▶ **PROBLEM**: From the line containing "assert (exists x, i64" through the last line of the entries below, repeat each line word for word and leave out the rest.

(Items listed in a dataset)
Lemma or_bytes_spec vch : forall i r, is_bytes vch -> 0 <= i -> i + Z.of_nat (length vch) <= 8 ->
  0 <= r < 256 ^ i -> (vch <> [] \/ i <= 7) -> or_bytes vch i r = i64 (r + 256 ^ i * le_val vch).
Proof.
  induction vch as [|b vch IH]; intros i r Hb Hi Hl Hr Hn; cbn [or_bytes le_val].
  - rewrite Z.mul_0_r, Z.add_0_r, i64_small; [done|]. unfold is_i64.
    assert (256 ^ i <= 256 ^ 7) by (apply Z.pow_le_mono_r; destruct Hn; done || lia). lia.
  - inversion Hb as [|? ? Hb0 Hb']; subst. unfold is_u8 in Hb0. change (2 ^ 8) with 256 in Hb0.
    cbn [length] in Hl. rewrite Z.shiftl_mul_pow2, <- pow256_pow2 by lia.
    assert (Hp : 0 < 256 ^ i) by (apply Z.pow_pos_nonneg; lia).
    assert (Hps : 256 ^ (i + 1) = 256 * 256 ^ i) by (rewrite Z.add_1_r; apply Z.pow_succ_r; lia).
    destruct (decide (i = 7)) as [->|Hi7].
    + destruct vch; [|simpl in Hl; lia]. cbn [or_bytes le_val]. rewrite Z.mul_0_r, Z.add_0_r.
      assert (exists x, i64 (b * 256 ^ 7) = x * 256 ^ 7 /\ (x = b \/ x = b - 256)) as (x & -> & Hx).
      { destruct (decide (b < 128)); [exists b|exists (b - 256)]; (split; [|lia]).
        - apply i64_small. unfold is_i64. lia.
        - unfold i64. replace (b * 256 ^ 7 + 2 ^ 63) with (b * 256 ^ 7 - 2 ^ 63 + 1 * 2 ^ 64) by lia.
          rewrite Z.mod_add, Z.mod_small by lia. lia. }
      change (256 ^ 7) with (2 ^ 56) in *. rewrite lor_disjoint by lia. destruct Hx as [->| ->]; [f_equal; lia|].
      unfold i64. replace (r + (b - 256) * 2 ^ 56 + 2 ^ 63) with (r + 2 ^ 56 * b + 2 ^ 63 + (-1) * 2 ^ 64) by lia.
      by rewrite Z.mod_add by lia.
    + assert (256 ^ (i + 1) <= 256 ^ 7) by (apply Z.pow_le_mono_r; lia).
      rewrite (i64_small (b * 256 ^ i)) by (unfold is_i64; nia).
      rewrite (pow256_pow2 i) in * by lia. rewrite lor_disjoint by lia.
      rewrite i64_small by (unfold is_i64; nia). rewrite IH; [|done|lia|lia| |lia].
      * rewrite Hps. f_equal. ring.
      * rewrite Hps. nia.
Qed.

▶ **ANSWER BELOW**:
      assert (exists x, i64 (b * 256 ^ 7) = x * 256 ^ 7 /\ (x = b \/ x = b - 256)) as (x & -> & Hx).
      { destruct (decide (b < 128)); [exists b|exists (b - 256)]; (split; [|lia]).
        - apply i64_small. unfold is_i64. lia.
        - unfold i64. replace (b * 256 ^ 7 + 2 ^ 63) with (b * 256 ^ 7 - 2 ^ 63 + 1 * 2 ^ 64) by lia.
          rewrite Z.mod_add, Z.mod_small by lia. lia. }
      change (256 ^ 7) with (2 ^ 56) in *. rewrite lor_disjoint by lia. destruct Hx as [->| ->]; [f_equal; lia|].
      unfold i64. replace (r + (b - 256) * 2 ^ 56 + 2 ^ 63) with (r + 2 ^ 56 * b + 2 ^ 63 + (-1) * 2 ^ 64) by lia.
      by rewrite Z.mod_add by lia.
    + assert (256 ^ (i + 1) <= 256 ^ 7) by (apply Z.pow_le_mono_r; lia).
      rewrite (i64_small (b * 256 ^ i)) by (unfold is_i64; nia).
      rewrite (pow256_pow2 i) in * by lia. rewrite lor_disjoint by lia.
      rewrite i64_small by (unfold is_i64; nia). rewrite IH; [|done|lia|lia| |lia].
      * rewrite Hps. f_equal. ring.
      * rewrite Hps. nia.
Qed.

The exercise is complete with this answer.